Quickly reading through https://developer.gnome.org/SearchProvider/ and your proposal, it sounds like you want to:
- generate a .desktop file for the search provider with a rewritten Exec line that ensures the provider is launched under confinement. AIUI, this is already implemented with our current .desktop file implementation
- generate a .service file for dbus activation which has a rewritten Exec line that ensures the provider is launcher under confinement
- generate an .ini file which maps the DesktopId to the aforementioned .desktop file and maps the BusName to the Name in the aformentioned .service file. This file also specifies ObjectPath
The general concept is generally ok wrt confinement. Do note the search provider is trusted wrt user input and it may not be obvious to people that a snap comes with a search provider that can sniff things. Eg, install the tomboy snap which is both an application and a provider. The user only ever uses tomboy and doesn’t (immediately) know that a provider is quietly listening to all gnome-shell searches. I’m not sure how this should be surfaced to the user-- via a manually connected interface? The provider is disabled by default and must be explicitly enabled? Something else?

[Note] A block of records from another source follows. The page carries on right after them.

(* ===== verification/PayloadOwners.v ===== *)
(** * Who may write which byte of a payload

    The bookkeeping behind [PayloadIntact.v]. At any moment a task owns the name of the
    dedicated file it fills, the range of a segment it reserved, or the payload it has
    just written; the records of the log own the payloads they refer to. No owner
    writes what another relies on. *)

From S2P Require Import Prelude ContentHash MountTypes Effects PayloadStore PayloadSystem.
From Stdlib Require Import ZArith Lia.

(** What a task knows about the content of the file it fills. *)
Inductive Known := Exactly (b : bytes) | StartsWith (b : bytes).

Inductive Stage :=
| Idle
| Named (name : string)                                        (** a name nobody else has *)
| Filling (name : string) (ino : nat) (k : Known)              (** a file nobody else writes *)
| Ranged (name : string) (ino : nat) (off len : Z)             (** a reserved range, not written yet *)
| Written (name : string) (ino : nat) (off : Z) (data : bytes)
| Reclaiming (candidates : gset string).

(** The range a stage relies on, the name and the file only it may change. *)
Definition claim_of (s : Stage) : option (string * nat * Z * Z) :=
  match s with
  | Ranged n i o l => Some (n, i, o, l)
  | Written n i o d => Some (n, i, o, zlen d)
  | _ => None
  end.
Definition own_name (s : Stage) : option string :=
  match s with Named n | Filling n _ _ => Some n | _ => None end.
Definition own_ino (s : Stage) : option nat := match s with Filling _ i _ => Some i | _ => None end.
Definition own_range (s : Stage) : option (nat * Z * Z) := match s with Ranged _ i o l => Some (i, o, l) | _ => None end.

Definition disjoint_ranges (o l o' l' : Z) : Prop := (o + l <= o' \/ o' + l' <= o)%Z.

(** [s1] leaves what [s2] relies on alone. *)
Record spares (s1 s2 : Stage) : Prop := {
  sp_names : forall n, own_name s1 = Some n -> own_name s2 ≠ Some n;
  sp_inos : forall i, own_ino s1 = Some i -> own_ino s2 ≠ Some i;
  sp_claim : forall n i o l, claim_of s2 = Some (n, i, o, l) ->
    own_name s1 ≠ Some n /\ own_ino s1 ≠ Some i /\
    forall o' l', own_range s1 = Some (i, o', l') -> disjoint_ranges o' l' o l;
}.
Definition apart (s1 s2 : Stage) : Prop := spares s1 s2 /\ spares s2 s1.

Definition dedicated_name (n : string) : Prop := starts_with DEDICATED_PREFIX n = true.

Definition knows (k : Known) (data : bytes) : Prop :=
  match k with Exactly b => data = b | StartsWith b => exists rest, data = b ++ rest end.

(** The file [i] is [n] in the directory, unless the log gave the name up. *)
Record linked (w : PayloadWorld) (n : string) (i : nat) : Prop := {
  li_regular : exists node, inodes w !! i = Some node /\ i_regular node = true;
  li_entry : dir w !! n = Some i \/ n ∈ retired w;
  li_only : forall n', dir w !! n' = Some i -> n' = n;
}.

Definition stage_ok (w : PayloadWorld) (s : Stage) : Prop :=
  match s with
  | Idle => True
  | Named n => dedicated_name n /\ validate_payload_name n = Ok tt /\ n ∈ minted w /\ dir w !! n = None
  | Filling n i k =>
      dedicated_name n /\ validate_payload_name n = Ok tt /\ n ∈ minted w /\ linked w n i /\
      (dir w !! n = Some i \/ dir w !! n = None) /\
      forall node, inodes w !! i = Some node -> knows k (i_data node)
  | Ranged n i o l => (0 <= o)%Z /\ (0 <= l)%Z /\ ~ dedicated_name n /\ validate_payload_name n = Ok tt /\ linked w n i
  | Written n i o d =>
      (0 <= o)%Z /\ (dedicated_name n -> n ∈ minted w /\ o = 0%Z) /\ validate_payload_name n = Ok tt /\ linked w n i /\
      forall node, inodes w !! i = Some node -> slice (Z.to_nat o) (length d) (i_data node) = d
  | Reclaiming c => c ⊆ retired w
  end.

Definition below (w : PayloadWorld) (s : Stage) : Prop :=
  forall g, current_segment (pw_store w) = Some g ->
    own_ino s ≠ Some (as_file g) /\
    forall n o l, claim_of s = Some (n, as_file g, o, l) -> (o + l <= as_len g)%Z.

Record world_ok (w : PayloadWorld) : Prop := {
  wo_bound : forall i n, inodes w !! i = Some n -> (zlen (i_data n) <= U64_MAX)%Z;
  wo_dir : forall n i, dir w !! n = Some i -> is_Some (inodes w !! i);
  wo_inj : forall n n' i, dir w !! n = Some i -> dir w !! n' = Some i -> n = n';
  wo_minted : forall n, dedicated_name n -> is_Some (dir w !! n) -> n ∈ minted w;
  wo_segment : forall g, current_segment (pw_store w) = Some g ->
    (0 <= as_len g <= SEGMENT_TARGET_BYTES)%Z /\ ~ dedicated_name (as_name g) /\
    validate_payload_name (as_name g) = Ok tt /\ linked w (as_name g) (as_file g);
}.

(** Owners are tasks ([inl]) and records ([inr]). *)
Abbreviation Owners := (nat + nat -> option Stage).
Definition set_owner (a : Owners) (x : nat + nat) (s : Stage) : Owners :=
  fun y => if decide (y = x) then Some s else a y.

Record owners_ok (w : PayloadWorld) (a : Owners) : Prop := {
  oo_world : world_ok w;
  oo_stage : forall x s, a x = Some s -> stage_ok w s;
  oo_below : forall x s, a x = Some s -> below w s;
  oo_apart : forall x y s s', x ≠ y -> a x = Some s -> a y = Some s' -> apart s s';
}.

(** ** Lemmas *)

Lemma owners_ok_ext w a b : (forall x, a x = b x) -> owners_ok w a -> owners_ok w b.
Proof. intros E [Hw Hs Hb Ha]. split; [done|..]; intros *; rewrite <- ?E; eauto. Qed.

Lemma stages_apart_sym s s' : apart s s' -> apart s' s.
Proof. intros [? ?]; by split. Qed.

Lemma apart_idle s : apart Idle s.
Proof. split; split; try done. Qed.

Lemma apart_reclaiming c s : apart (Reclaiming c) s.
Proof. split; split; try done. Qed.

(** One owner moves; everyone else sees a world that is still right. *)
Lemma owners_move w w' a x s s' :
  owners_ok w a -> a x = Some s -> world_ok w' -> stage_ok w' s' -> below w' s' ->
  (forall y s2, y ≠ x -> a y = Some s2 -> stage_ok w s2 -> below w s2 -> apart s s2 ->
     stage_ok w' s2 /\ below w' s2 /\ apart s' s2) ->
  owners_ok w' (set_owner a x s').
Proof.
  intros [Hw Hs Hb Ha] Hx Hw' Hs' Hb' Hy.
  assert (forall y s2, y ≠ x -> a y = Some s2 -> stage_ok w' s2 /\ below w' s2 /\ apart s' s2) as Hy' by eauto.
  split; [done|..].
  - intros y s2. unfold set_owner. case_decide; [intros [= <-]; done|]. intros E. by eapply Hy'.
  - intros y s2. unfold set_owner. case_decide; [intros [= <-]; done|]. intros E. by eapply Hy'.
  - intros y z s2 s3 Hne. unfold set_owner. repeat case_decide; subst; try done.
    + intros [= <-] E. by eapply Hy'.
    + intros E [= <-]. apply stages_apart_sym. by eapply Hy'.
    + apply Ha. done.
Qed.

You mentioned the desktop services would be in /var/lib/snapd/desktop/dbus-1/services/. This may be ok, but we’ll need to coordinate on this point due to other conversations regarding session services and dbus activation (https://github.com/snapcore/snapd/pull/2592). We need a coherent design for all of it.
Lastly, for a search provider to function at all, it will need to have AppArmor policy allowing it. This could be an extension to the existing dbus interface or another interface.
Basically, in the design we need to reconcile the dbus interface and/or apparmor policy, session services, session service activation and as a special case for activation, shell search providers (even if the initial implementation doesn’t implement all of this). This needs to be done in a developer-friendly way. Looking at the contents of the .service and .ini files, it seems plausible these can be completely autogenerated from the snap.yaml (which would require some work for making the generators and interface code consult each other-- see aforementioned PR for some context).